To achieve zero-emission for new cars, it will be necessary to reduce the average emissions of new passenger cars by 55% by 2030 and of new vans by 50% compared to the average emissions of these vehicle categories in 2021. Companies producing fewer than 10,000 passenger cars per year will have an extra year to comply. In contrast, smaller manufacturers producing between 1,000 and 10,000 new passenger cars or between 1,000 and 22,000 new vans per year can apply for derogations until the end of 2035. Companies producing up to 1,000 new vehicles per year, e.g. premium brands such as Ferrari or Lamborghini, will be completely exempt from meeting the requirements to reduce emissions from the internal combustion engine or manufacture zero-emission vehicles. 

In order to achieve decarbonisation of transport, it is not enough just to reduce the consumption of fossil fuels (oil and its derivatives, as well as LPG and CNG) and eventually eliminate them, but there is also a need for action to reduce emissions from electric cars throughout their life cycle. Above all, this means decarbonising electricity generation. Electric cars driven in countries such as Norway, where virtually 100%   of electricity is generated without burning fossil fuels, have a lower carbon footprint than, for example, the Netherlands where electricity is generated by burning fossil fuels (75% natural gas), the UK (76% natural gas and oil ) or Poland (>73% coal  ). An exemplary life-cycle emissions analysis showed that a medium-sized electric passenger car generates as much as 47 grams of CO2 per mile (1.6 km) and over 8.1 tonnes of CO2 before the vehicle reaches its first owner, in the extraction of raw materials and in the production of the vehicle itself. The production of a comparable internal combustion engine car generates only 32 grams of CO2 per mile and just over 5. 5 tonnes of CO2 before purchase by the first owner .  The same analysis also showed that in the worst-case scenario of using electricity produced entirely from burning coal, an electric vehicle would emit 4.1 tonnes of CO2 per year, while a comparable car with an internal combustion engine and the same mileage would emit around 4.6 tonnes of CO2 per year.
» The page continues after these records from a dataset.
(** What is printed around the link *)
Definition connect_output (link device_id : string) (fp : option string) (ttl_seconds : Z) : string :=
  println ("Pairing link (open on the phone, or render as a QR with `vyn-pair`):" +:+ nl)
  +:+ println (link +:+ nl)
  +:+ println ("paired device '" +:+ device_id +:+ "' — link "
               +:+ fmt_N (N.of_nat (String.length link)) +:+ " chars")
  +:+ match fp with Some fp => println ("cert sha256: " +:+ fp) | None => EmptyString end
  +:+ println "render a scannable QR code: vyn device connect ... | vyn-pair"
  +:+ println ("credential expires in " +:+ fmt_Z ttl_seconds +:+ "s; revoke anytime: vyn device revoke "
               +:+ device_id).

(** After the credential is stored: the token, the certificate and the link *)
Definition connect_link (os : CliOs) (c : Config) (secret : string) (opts : ConnectOpts)
    (device_id name host_url device_secret : string) : Result (PairPayload * string) string :=
  let? jwt_token := shown (mint_device_token (str_bytes secret) device_id
                             (permissions_of (co_permissions opts)) (targets_of (co_ipc_targets opts))
                             (co_ttl_seconds opts) (audience_of (co_aud opts) c) (os_now os)
                             (os_jti os)) in
  let? cert_pem := served_cert os c in
  let payload := mkPairPayload 2 name host_url device_id jwt_token device_secret cert_pem in
  let? link := shown (encode_pair_link (pair_payload_json payload)) in
  Ok (payload, link).

Definition connect_ids (os : CliOs) (opts : ConnectOpts) : string * string :=
  let device_id := match co_device opts with
                   | Some d => d
                   | None => cli_device_id (os_id_draw os)
                   end in
  (device_id, match co_name opts with Some n => n | None => device_id end).

(** The link and what is printed *)
Definition device_connect (os : CliOs) (config_path : string) (opts : ConnectOpts) (f : DiskFile)
    : DiskFile * Result (string * string) string :=
  match os_load os with
  | Err e => (f, Err e)
  | Ok c =>
      match cf_jwt_secret c with
      | None => (f, Err ("no jwt_secret configured in '" +:+ config_path
                         +:+ "' — set jwt_secret to pair devices"))
      | Some secret =>
          let '(device_id, name) := connect_ids os opts in
          match resolve_advertise_url (cf_port c) (cf_tls c) (co_host opts) (os_lan os) with
          | Err e => (f, Err (display e))
          | Ok host_url =>
              match ds_issue (os_now os) (os_secret os) (os_seal_nonce os) (os_io os) device_id name
                      (co_ttl_seconds opts) (mkDeviceStore f (derive_key secret)) with
              | (ds, Err e) => (ds_file ds, Err (display e))
              | (ds, Ok device_secret) =>
                  (ds_file ds,
                   let? made := connect_link os c secret opts device_id name host_url device_secret in
                   let '(payload, link) := made in
                   Ok (link, connect_output link device_id (fingerprint_of (pp_cert_pem payload))
                               (co_ttl_seconds opts)))
              end
          end
      end
  end.

(** ** [vyn device pair] *)
Definition local_admin_token (os : CliOs) (c : Config) (config_path : string) : Result string string :=
  match cf_jwt_secret c with
  | None => Err ("no jwt_secret in '" +:+ config_path
                 +:+ "' and no --token/VYN_JWT_TOKEN — pairing needs auth")
  | Some secret =>
      shown (mint_device_token (str_bytes secret) "vyn-cli" [perm_str_name PermissionKernelAdmin] [] 60
               (audience_of None c) (os_now os) (os_jti os))
  end.

(** The answer of the kernel: the derived [Deserialize] of [TicketView] *)
Record TicketReply := mkTicketReply {
  tr_v : Z;
  tr_ticket : string;
  tr_ws : string;
  tr_ttl_secs : Z;
  tr_expires_at : Z;
  tr_cert_pem : option string;
  tr_cert_sha256 : option string
}.

Definition json_opt_str (k : string) (j : Json) : option (option string) :=
  match json_get k j with
  | None | Some JNull => Some None
  | Some (JStr s) => Some (Some s)
  | _ => None
  end.

Definition ticket_reply_of (j : Json) : option TicketReply :=
  v ← json_get "v" j;
  v ← json_u64 v;
  if (u32_max <? v)%Z then None
  else
    ticket ← json_get_str "ticket" j;
    ws ← json_get_str "ws" j;
    ttl ← json_get "ttl_secs" j;
    ttl ← json_u64 ttl;
    expires ← json_get "expires_at" j;
    expires ← json_u64 expires;
    cert ← json_opt_str "cert_pem" j;
    fp ← json_opt_str "cert_sha256" j;
    Some (mkTicketReply v ticket ws ttl expires cert fp).

Definition opt_json (o : option string) : Json :=
  match o with Some s => JStr s | None => JNull end.

Definition pair_output (link : string) (view : TicketReply) : string :=
  println ("Pairing link (single use, open on the phone or render with `vyn-pair`):" +:+ nl)
  +:+ println (link +:+ nl)
  +:+ println ("ticket for " +:+ tr_ws view +:+ " expires in " +:+ fmt_Z (tr_ttl_secs view)
               +:+ "s (at " +:+ device_format_ts (tr_expires_at view) +:+ " UTC) — link "
               +:+ fmt_N (N.of_nat (String.length link)) +:+ " chars")
  +:+ match tr_cert_sha256 view with Some fp => println ("cert sha256: " +:+ fp) | None => EmptyString end
  +:+ println "render a scannable QR code: vyn device pair ... | vyn-pair"
  +:+ println "once scanned, the device shows up in: vyn device list".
It is also necessary to take into account the lifetime of both types of vehicle, which for ICE cars is about 15-18  years and for electric cars, 8-12 years, and then compare the disposal costs of an electric car and its combustion engine counterpart.   At this stage of the transition to electromobility, we need to ask ourselves whether the steep decline in the replacement of the internal combustion engine fleet with electric cars is the right course, and whether the billions of euros in subsidies for recharging infrastructures and the purchase of electric cars should not be invested in measures capable of reducing consumption and the negative impact on the environment in the first place (e.g. public transport)?